Stadi di calcio, gli steward non svolgono un pubblico servizio
Per la Cassazione, sentenza n. 23333/2025, accettare soldi per far entrare persone senza biglietto non fa scattare il reato di corruzione mancando la qualifica soggettiva di incaricato di pubblico servizio
Non può riconoscersi la qualifica soggettiva di incaricato di pubblico servizio allo steward dello stadio, addetto al controllo dei biglietti di accesso agli eventi sportivi. Lo ha chiarito la Corte di cassazione, con la sentenza n. 23333/2025, annullando la condanna, per il delitto di corruzione propria, di uno steward che aveva fatto entrare delle persone senza biglietto alla partita di calcio Parma-Teramo in cambio di denaro.
Per la Corte di appello la qualifica di incaricato di pubblico servizio derivava dalle funzioni in generale riconosciute agli steward dal Dm 8 agosto 2007 e, dall’art. 6 quater della legge n. 401 del 1989.
La VI Sezione penale dopo aver ricapitolato l’intera normativa applicabile, riassumendo i compiti e le funzioni del personale, osserva che si tratta di una “attività complementare e accessoria rispetto a quella propria delle Forze di polizia”. Aggiungendo che assumono in tal senso “valenza rivelatrice i limitati poteri […] di mera segnalazione di cui sono dotati gli stewart nei riguardi dei trasgressori o degli inadempienti”. Le attività di “prefiltraggio” e di “filtraggio” degli spettatori, del resto (come prevede l’art. 6, comma 2, del Dm 8 agosto 2007) sono svolte “sotto la diretta vigilanza degli ufficiali e agenti di pubblica sicurezza preposti agli specifici servizi, i quali, soli, assicurano gli interventi che richiedono l’esercizio di pubbliche potestà o l’impiego di appartenenti alle Forze di polizia”.

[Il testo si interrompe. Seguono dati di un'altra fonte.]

(* ===== verification/LightsHal.v ===== *)
(** Model of the light HAL (src/aidl/light/Lights.{h,cpp} with the nodes of
    src/aidl/light/include/samsung_lights.h): the backlight, the buttons and the
    notification LED that battery, notifications and attention share.

    Colours are 32-bit values, the nodes are [nodes] under a [node_env], and the
    number read from max_brightness is an argument ([None] when the read fails).
    The numeric values of [LightType] come from the AIDL interface and are a
    parameter. *)
From S2P Require Import Prelude Doubles Texts Sysfs.

(** ** Data *)

Definition COLOR_MASK : Z := 0x00ffffff.
Definition MAX_INPUT_BRIGHTNESS : Z := 255.
Definition PANEL_BRIGHTNESS_NODE : string := "/sys/class/backlight/panel/brightness".
Definition PANEL_MAX_BRIGHTNESS_NODE : string := "/sys/class/backlight/panel/max_brightness".
Definition BUTTON_BRIGHTNESS_NODE : string := "/sys/class/sec/sec_touchkey/brightness".
Definition LED_BLINK_NODE : string := "/sys/class/sec/led/led_blink".
Definition LED_BLN_NODE : string := "/sys/class/misc/backlightnotification/notification_led".
Definition LED_ADJUSTMENT_R : double := d_of_Z 1.
Definition LED_ADJUSTMENT_G : double := d_of_Z 1.
Definition LED_ADJUSTMENT_B : double := d_of_Z 1.
Definition LED_BRIGHTNESS_BATTERY : Z := 255.
Definition LED_BRIGHTNESS_NOTIFICATION : Z := 255.
Definition LED_BRIGHTNESS_ATTENTION : Z := 255.

Inductive FlashMode := FLASH_NONE | FLASH_HARDWARE | FlashOther (value : Z).

#[export] Instance FlashMode_eq_dec : EqDecision FlashMode.
Proof. solve_decision. Defined.

Record HwLightState := {
  color : Z;
  flashMode : FlashMode;
  flashOnMs : Z;
  flashOffMs : Z
}.

Definition HwLightState_default : HwLightState :=
  {| color := 0; flashMode := FLASH_NONE; flashOnMs := 0; flashOffMs := 0 |}.

(** The lights the constructor registers. *)
Inductive LightType := BACKLIGHT | BUTTONS | BATTERY | NOTIFICATIONS | ATTENTION.

#[export] Instance LightType_eq_dec : EqDecision LightType.
Proof. solve_decision. Defined.

Definition mLights : list LightType := [BACKLIGHT; BUTTONS; BATTERY; NOTIFICATIONS; ATTENTION].

Record Lights := {
  mAttentionState : HwLightState;
  mBatteryState : HwLightState;
  mNotificationState : HwLightState
}.

Definition Lights_new : Lights :=
  {| mAttentionState := HwLightState_default; mBatteryState := HwLightState_default;
     mNotificationState := HwLightState_default |}.

Definition with_color (c : Z) (s : HwLightState) : HwLightState :=
  {| color := c; flashMode := flashMode s; flashOnMs := flashOnMs s; flashOffMs := flashOffMs s |}.

Definition with_flashMode (m : FlashMode) (s : HwLightState) : HwLightState :=
  {| color := color s; flashMode := m; flashOnMs := flashOnMs s; flashOffMs := flashOffMs s |}.

Definition without_flash (s : HwLightState) : HwLightState :=
  {| color := color s; flashMode := flashMode s; flashOnMs := 0; flashOffMs := 0 |}.

(** ** Operations *)

(** [state.color & COLOR_MASK] as a condition. *)
Definition lit (s : HwLightState) : bool := negb (Z.land (color s) COLOR_MASK =? 0).

Definition rgbToBrightness (s : HwLightState) : Z :=
  let color := Z.land (color s) COLOR_MASK in
  Z.shiftr (u32 (77 * Z.land (Z.shiftr color 16) 0xff + 150 * Z.land (Z.shiftr color 8) 0xff +
                 29 * Z.land color 0xff)) 8.

(** A channel times its [double] adjustment factor, back to [uint32_t]. *)
Definition adjust (channel : Z) (factor : double) : Z :=
  default 0 (trunc (dmul (d_of_Z channel) factor)).

Definition calibrateColor (color brightness : Z) : Z :=
  let red := adjust (Z.land (Z.shiftr color 16) 0xFF) LED_ADJUSTMENT_R in
  let green := adjust (Z.land (Z.shiftr color 8) 0xFF) LED_ADJUSTMENT_G in
  let blue := adjust (Z.land color 0xFF) LED_ADJUSTMENT_B in
  u32 (u32 (Z.shiftl (u32 (red * u32 brightness) / 255) 16) +
       u32 (Z.shiftl (u32 (green * u32 brightness) / 255) 8) + u32 (blue * u32 brightness) / 255).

Non solo, l’attività svolta dagli steward “è compiuta su apposita modulistica” predisposta dal delegato alla sicurezza e trasmessa al responsabile del G.O.S. (Gruppo Operativo di Sicurezza)”, l’organismo che opera presso gli stadi per garantire la sicurezza durante eventi sportivi e che è presieduto da un funzionario di Polizia, designato dal questore.
Si tratta, quindi, di attività di vigilanza, di controllo, di segnalazione che, tuttavia, nell’ambito del rapporto privatistico con la società sportiva, non sono caratterizzate dall’esercizio di poteri coercitivi ovvero autoritativi, e, più in generale, dall’esercizio di funzioni pubbliche. Per la Suprema corte, dunque, nell’attività di verifica dei biglietti, lo steward compie “un’attività non documentata, non intellettiva, che in sostanza si realizza attraverso un mero controllo materiale relativo alla disponibilità del titolo di accesso e della conformità della intestazione del titolo con il soggetto che lo possiede”. Un’attività, rispetto alla quale l’agente, “che pure instaura una relazione diretta con il destinatario del servizio, non è in grado di adottare nessun atto conformativo del comportamento di questo, perché, come visto, egli non può che limitarsi, in caso di dissenso, a informare i pubblici ufficiali e, in particolare, le forze dell’ordine”.
“Questo – prosegue la decisione - spiega perché si è ritenuto necessario estendere, limitatamente a specifici reati, la tutela penale prevista per i pubblici agenti”. Diversamente da quanto ritenuto dalla Corte di appello, infatti, l’ampliamento della tutela penale “conferma come i soggetti in questione non siano incaricati di pubblico servizio”. Viceversa, argomenta la Corte, “opererebbe l’ordinario statuto penale dei reati commessi in danno ma anche da parte dei pubblici agenti e non vi sarebbe stata nessuna esigenze di intervenire”.
In definitiva, per quanto riguarda il contestato reato di corruzione, mancando la qualifica soggettiva, la sentenza di condanna va annullata senza rinvio perché il fatto non sussiste.